Sometimes the government does things that beggar belief. Poor girl obviously didn't know enough 'people' or have enough money to get herself out of the predicament she was in
It just goes to show......China may be screaming out for foreign teachers, but unless you toe-the-line, you're out !

#2015-11-13 21:01:48 by Barry1 @Barry1


"One Australian teacher in this city has just been deported by the Provincial government. Her 'crime'.......teaching!"

This is a shocking state of affairs for the hapless teacher - not to mention her husband. Paul. It makes one wonder what caused the "blind eye" that had been cast her way to suddenly become one with 20/20 vision!

In other words, I wonder what she had done to apparently annoy the local police, who must've raided the place wherever she'd been teaching. I'm sure there'd be more to this story than meets the eye.

It makes one think who will be next?

I have heard also that teachers in China every five years need to leave the country for at least one year. One foreign teacher I work with here in now one quarter of the way through his fifth year working here and is quite concerned about this.

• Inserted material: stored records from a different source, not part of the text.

Lemma exp_add_sensor_try_result (sensors : list sensor_t)
      (creator : list pyval -> res sensor_t) (ppack : list pyval) :
  result (add_sensor_try sensors creator ppack) =
  match creator ppack with
  | Raise e => Raise e
  | Ok sensor =>
      match validators (type_name (base sensor)) with
      | Raise e => Raise e
      | Ok validator =>
          match result (validator sensors sensor) with
          | Ok true => Ok (sensors ++ [sensor])
          | Ok false => Raise conflict
          | Raise e => Raise e
          end
      end
  end.
Proof.
  unfold add_sensor_try. autorewrite with io.
  destruct (creator ppack) as [sensor | e]; [ | reflexivity].
  autorewrite with io.
  destruct (validators (type_name (base sensor))) as [validator | e]; [ | reflexivity].
  autorewrite with io.
  destruct (result (validator sensors sensor)) as [[ | ] | e]; reflexivity.
Qed.

Lemma exp_add_sensor_try_stdout (sensors : list sensor_t)
      (creator : list pyval -> res sensor_t) (ppack : list pyval) :
  stdout (add_sensor_try sensors creator ppack) =
  match creator ppack with
  | Raise _ => []
  | Ok sensor =>
      match validators (type_name (base sensor)) with
      | Raise _ => []
      | Ok validator => stdout (validator sensors sensor)
      end
  end.
Proof.
  unfold add_sensor_try. autorewrite with io.
  destruct (creator ppack) as [sensor | e]; [ | reflexivity].
  autorewrite with io. cbn [app].
  destruct (validators (type_name (base sensor))) as [validator | e]; [ | reflexivity].
  autorewrite with io. cbn [app].
  destruct (result (validator sensors sensor)) as [[ | ] | e];
    autorewrite with io; rewrite ?app_nil_r; reflexivity.
Qed.
(** The state kept by the snake draft over [G] groups once the teams [ts]
    are drafted: [G] named groups that hold exactly [ts]; a direction of
    +1 or -1 and a group index inside the range; and sizes that follow the
    sweep: the groups already passed in the current sweep hold one team
    more than the others. *)
Definition draftInvariant (G : nat) (ts : list Z) (st : DraftState) : Prop :=
  List.length (d_groups st) = G /\
  map name (d_groups st) = map groupName (seq 0 G) /\
  Permutation (flat_map teamIndices (d_groups st)) ts /\
  (d_direction st = 1 \/ d_direction st = -1)%Z /\
  (0 <= d_groupIndex st < Z.of_nat G)%Z /\
  exists m, forall g, g < G ->
    groupSize (d_groups st) g
    = m + (if (d_direction st =? 1)%Z
           then (if (Z.of_nat g <? d_groupIndex st)%Z then 1 else 0)
           else (if (d_groupIndex st <? Z.of_nat g)%Z then 1 else 0)).

(** The list pushed by a loop that appends [f matchNumber m] for every [m]
    and increments the running match number. *)
Fixpoint numbered (f : nat -> GeneratedMatch -> GeneratedMatch) (mn : nat)
    (l : list GeneratedMatch) : list GeneratedMatch :=
  match l with
  | [] => []
  | m :: l' => f mn m :: numbered f (S mn) l'
  end.

(** A round-robin match of a group, remapped to global indices, as the
    group loop pushes it. *)
Definition regroup (g : nat) (groupTeams : list Z) (mn : nat)
    (m : GeneratedMatch) : GeneratedMatch :=
  {| homeTeamIndex := remapTeam groupTeams (homeTeamIndex m);
     awayTeamIndex := remapTeam groupTeams (awayTeamIndex m);
     round := round m;
     matchNumber := mn;
     stage := GROUP;
     groupIndex := Some g |}.

(** A knockout placeholder as the last loop pushes it. *)
Definition knockoutPlaceholder (lastGroupRound mn : nat) (m : GeneratedMatch)
    : GeneratedMatch :=
  {| homeTeamIndex := None;
     awayTeamIndex := None;
     round := lastGroupRound + round m;
     matchNumber := mn;
     stage := stage m;
     groupIndex := groupIndex m |}.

He's spoken to the university management about it but has been told that yes, there's a good chance he WILL need to leave at the end of his five years, even though if the university had their way, he'd stay forever.

This begs the question - why would the Chinese authorities be forcing the most experienced teachers OUT of their country? My friend is now talking about going to Taiwan to work. It seems like quite a stupid rule to me.